Obesity and Carbohydrates: Do Some Obese People Digest Carbohydrates Differently?

Obesity and Carbohydrates: Do Some Obese People Digest Carbohydrates Differently?

(Last Updated On: April 1, 2019)

A new study has a link between how carbs are broken down by salivary amylase and a person's risk for obesity.There are lots of different theories about what causes obesity. Some argue that lifestyle plays the greatest role, too many “biggie” orders of fries and too little energy expenditure. There’s also evidence that genetics play a role in obesity. For example, obesity tends to run in families. Although there are rare forms of obesity that are due to a single gene change, most “genetic” obesity is a result of mutations in multiple genes. Even when there’s a genetic tendency towards obesity, a healthy lifestyle, clean eating, and exercise, can offset the effects of genes in many cases. The environment seems to have a strong impact on whether or not a person at risk for obesity actually becomes obese – so genes aren’t destiny!

Obesity and Carbohydrate Breakdown: Is There a Link?

Adding to the evidence that genes play some role in obesity is a new study. Researchers at the Imperial College of London recently discovered a link between how our bodies digest carbohydrates and obesity. After looking at the genes of thousands of men and women in Europe, they discovered people who have fewer copies of a gene that digests carbohydrates called AMY1 are at greater risk for becoming obese. They took this research a step further by looking at this gene in 700 non-Europeans from Singapore and found the same association between salivary amylase and obesity.

What is AMY 1 anyway? It’s a gene that codes for an enzyme called amylase that breaks down starch. Your body actually makes two forms of amylase. One form is produced by your pancreas. It breaks down carbohydrates once they reach the digestive tract. The other is in saliva. Salivary amylase begins breaking carbohydrates down into simple sugars once food enters your mouth. You can experience this for yourself. If you slowly chew a cracker, you’ll notice it starts to taste sweet. That’s because the amylase in your saliva is breaking some of the cracker’s carbohydrates down into sugar before you even swallow it.

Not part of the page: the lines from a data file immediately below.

Lemma valueByteGo_class (c : ascii) :
  valueByteGo c = class MetricsGo.valueRegex c.
Proof. symmetry. apply value_classes. Qed.

Lemma countBytes_replaceRuns_kept (re : Regexp) (repl : string) (p : ascii -> bool)
    (b : bool) (s : string) :
  (forall c, p c = true -> class re c = true) -> countBytes p repl = 0%nat ->
  countBytes p (replaceRuns re repl b s) = countBytes p s.
Proof.
  intros Hp Hrepl. revert b.
  assert (forall s1 s2, countBytes p (s1 +:+ s2)
                        = (countBytes p s1 + countBytes p s2)%nat) as Happ.
  { intros s1 s2. induction s1 as [|c s1 IH]; [done|].
    rewrite append_cons. cbn. rewrite IH. lia. }
  induction s as [|c s IH]; intros b; [done|].
  cbn [replaceRuns countBytes].
  destruct (class re c) eqn:Hc.
  - cbn. by rewrite IH.
  - assert (p c = false) as ->.
    { destruct (p c) eqn:Hpc; [|done]. rewrite (Hp c Hpc) in Hc. done. }
    destruct b; [by rewrite IH|]. by rewrite Happ, Hrepl, IH.
Qed.

End CutsOfValues.

(** The two revisions of [sanitizeValue] agree on a string exactly when all
    its bytes are in the class of the generic revision, and then both
    return it unchanged. *)
Lemma sanitizeValue_agree_iff (s : string) :
  (MetricsGo.sanitizeValue s = Part000.sanitizeValue s
   <-> allInClass valueRegex000 s = true)
  /\ (allInClass valueRegex000 s = true ->
      MetricsGo.sanitizeValue s = s /\ Part000.sanitizeValue s = s).
Proof.
  assert (allInClass valueRegex000 s = true ->
          MetricsGo.sanitizeValue s = s /\ Part000.sanitizeValue s = s)
    as Hsame.
  { intros Hall. split.
    - by apply replaceRuns_fixed, value_class000_weaker.
    - by apply (replaceRuns_fixed valueRegex000). }
  split; [|exact Hsame]. split.
  - intros Heq. destruct (allInClass valueRegex000 s) eqn:Hall; [done|].
    exfalso.
    assert (allInClass valueRegex000 (Part000.sanitizeValue s) = true)
      as Hout by (by apply (replaceRuns_allInClass valueRegex000)).
    assert (MetricsGo.sanitizeValue s
            = keepBytes (class MetricsGo.valueRegex) s) as Hkeep
      by apply (replaceRuns_empty MetricsGo.valueRegex).
    destruct (countBytes class_s s) as [|n] eqn:Hspace.
    + pose proof (length_replaceRuns_byte valueRegex000 "_" false s)
        as [_ Hlt].
      specialize (Hlt eq_refl Hall).
      change (replaceRuns valueRegex000 "_" false s)
        with (Part000.sanitizeValue s) in Hlt.
      rewrite <- Heq, Hkeep in Hlt.
      rewrite (keepBytes_ext _ (class valueRegex000)) in Hlt
        by (done || apply value_classes).
      rewrite length_keepBytes in Hlt. lia.
    + pose proof (countBytes_allInClass valueRegex000 class_s _
                    value_class000_not_space Hout) as Hnone.
      rewrite <- Heq, Hkeep in Hnone.
      rewrite countBytes_keepBytes in Hnone; [congruence|].
      intros c Hc. rewrite value_classes, Hc. apply orb_true_r.
  - intros Hall. destruct (Hsame Hall) as [-> ->]. done.
Qed.

(** C6, as the code has it. The two revisions of [sanitizeValue] agree on
    a string exactly when all its bytes are in the class
    [[\w\d_:/@.{}\[\]$-]] of the generic revision, and then both return the
    string unchanged; on every other string they differ.  What each
    returns: [metrics.go] allows white space besides that class and
    deletes every other byte, so that the bytes it allows are left in
    their order and every white space is kept; the generic revision does
    not allow white space, and writes one underscore in the place of every
    maximal run of bytes outside its class: cut into the runs and the
    pieces between them, the string keeps the pieces and has one
    underscore for each run, and none of its bytes is white space.  Every
    string has such a cut, for either class. *)
Theorem sanitizeValue_revisions_compared (s : string) :
  (MetricsGo.sanitizeValue s = Part000.sanitizeValue s
   <-> allInClass valueRegex000 s = true)
  /\ (allInClass valueRegex000 s = true ->
      MetricsGo.sanitizeValue s = s /\ Part000.sanitizeValue s = s)
  /\ MetricsGo.sanitizeValue s = keepBytes valueByteGo s
  /\ countBytes class_s (MetricsGo.sanitizeValue s) = countBytes class_s s
  /\ (forall ps : list piece,
        cutAtRuns valueByteGo ps = true -> uncut ps = s ->
        MetricsGo.sanitizeValue s = withRuns "" ps)
  /\ (forall ps : list piece,
        cutAtRuns valueByte000 ps = true -> uncut ps = s ->
        Part000.sanitizeValue s = withRuns "_" ps)
  /\ countBytes class_s (Part000.sanitizeValue s) = 0%nat
  /\ (exists ps, cutAtRuns valueByteGo ps = true /\ uncut ps = s)
  /\ (exists ps, cutAtRuns valueByte000 ps = true /\ uncut ps = s).
Proof.
  destruct (sanitizeValue_agree_iff s) as [Hiff Hsame].
  assert (MetricsGo.sanitizeValue s = keepBytes valueByteGo s) as Hkeep.
  { unfold MetricsGo.sanitizeValue, ReplaceAllString.
    rewrite (replaceRuns_empty MetricsGo.valueRegex).
    clear. induction s as [|c s IH]; [done|].
    cbn [keepBytes]. by rewrite IH, valueByteGo_class. }
  split; [exact Hiff|]. split; [exact Hsame|]. split; [exact Hkeep|].
  split.
  { apply (countBytes_replaceRuns_kept MetricsGo.valueRegex); [|done].
    intros c Hc. rewrite value_classes, Hc. apply orb_true_r. }
  split.
  { intros ps Hcut <-.
    rewrite (cutAtRuns_ext _ (class MetricsGo.valueRegex)) in Hcut
      by apply valueByteGo_class.
    apply (replaceRuns_cut MetricsGo.valueRegex "" ps Hcut). }
  split.
  { intros ps Hcut <-.
    apply (replaceRuns_cut valueRegex000 "_" ps Hcut). }
  split.
  { apply (countBytes_allInClass valueRegex000);
      [apply value_class000_not_space|].
    by apply (replaceRuns_allInClass valueRegex000). }
  split.
  - destruct (cut_exists MetricsGo.valueRegex s) as (ps & Hcut & Hs).
    exists ps. split; [|done].
    by rewrite (cutAtRuns_ext _ (class MetricsGo.valueRegex))
      by apply valueByteGo_class.
  - apply (cut_exists valueRegex000 s).
Qed.

Lemma sanitizeValue_revisions_compared_witness :
  (MetricsGo.sanitizeValue "env:prod" = "env:prod"
   /\ Part000.sanitizeValue "env:prod" = "env:prod")
  /\ MetricsGo.sanitizeValue "a  b!?c d" = "a  bc d"
  /\ Part000.sanitizeValue "a  b!?c d" = "a_b_c_d".
Proof.
  split; [exact (proj1 (proj2 (sanitizeValue_revisions_compared "env:prod"))
                   eq_refl)|].
  pose proof (sanitizeValue_revisions_compared "a  b!?c d")
    as (_ & _ & _ & _ & Hgo & H000 & _).
  split.
  - exact (Hgo [Kept "a  b"; Run "!?"; Kept "c d"] eq_refl eq_refl).
  - exact (H000 [Kept "a"; Run "  "; Kept "b"; Run "!?"; Kept "c"; Run " ";
                 Kept "d"] eq_refl eq_refl).
Defined.

(* ===================================================================== *)
(** * Serialized tags                                                     *)
(* ===================================================================== *)

Section RangeOrders.
Context `{Countable K}.

Lemma rangeOrder_nil : rangeOrder (∅ : gset K) [].
Proof.
  split; [constructor|]. intros k. by rewrite elem_of_nil, elem_of_empty.
Qed.

Lemma rangeOrder_cons (keys : gset K) (k : K) (ks : list K) :
  k ∉ keys -> rangeOrder keys ks -> rangeOrder ({[k]} ∪ keys) (k :: ks).
Proof.
  intros Hk [Hnd Hks]. split.
  - constructor; [|done]. by rewrite Hks.
  - intros k'. by rewrite elem_of_cons, elem_of_union, elem_of_singleton, Hks.
Qed.

Lemma rangeOrder_permute (keys : gset K) (ks ks' : list K) :
  ks ≡ₚ ks' -> rangeOrder keys ks -> rangeOrder keys ks'.
Proof.
  intros Hp [Hnd Hks]. split; [by rewrite <- Hp|].
  intros k. by rewrite <- Hp.
Qed.

Lemma rangeOrder_singleton (k : K) : rangeOrder ({[k]} : gset K) [k].
Proof.
  split; [apply NoDup_singleton|].
  intros k'. by rewrite list_elem_of_singleton, elem_of_singleton.
Qed.

End RangeOrders.

(** The visiting order of a set that is written out key by key. *)
Ltac range_order :=
  repeat (apply rangeOrder_cons; [compute_done|]);
  first [apply rangeOrder_nil | apply rangeOrder_singleton].

Section Tags.
Implicit Types (tags : gmap string string) (range : ranger string).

In this study, having more copies of the gene that produces salivary amylase (AMY1) was linked with a lower risk of becoming obese. For example, people with four or fewer copies of this gene were eight times more likely to be obese relative to someone with at least ten copies. Based on this, researchers believe how a person processes or breaks down carbohydrates may influence their risk of obesity. People prone to obesity may digest and break down carbohydrates differently. It’s also possible that once these breakdown products reach the gut they’re handled differently in people who are obese.

Interestingly, one study in children showed obese boys had lower salivary amylase levels than non-obese boys. So salivary amylase and its expression may ultimately be a factor that influences a person’s risk for obesity.

What’s the Link Between Salivary Amylase and Obesity?

No one knows exactly how low levels of salivary amylase increases the risk of obesity. It’s possible carbohydrates enter the intestinal tract in a different form when there’s not enough salivary amylase in the mouth. These incompletely broken down carbs may change the composition of bacteria that live in the gut.

Some studies have found a link between gut bacteria composition and a greater risk of obesity. In fact, populations of gut bacteria have been identified that are linked with insulin resistance, type 2 diabetes, obesity, heart disease, and stroke. The population of bacteria we have in our guts is as individual as we are.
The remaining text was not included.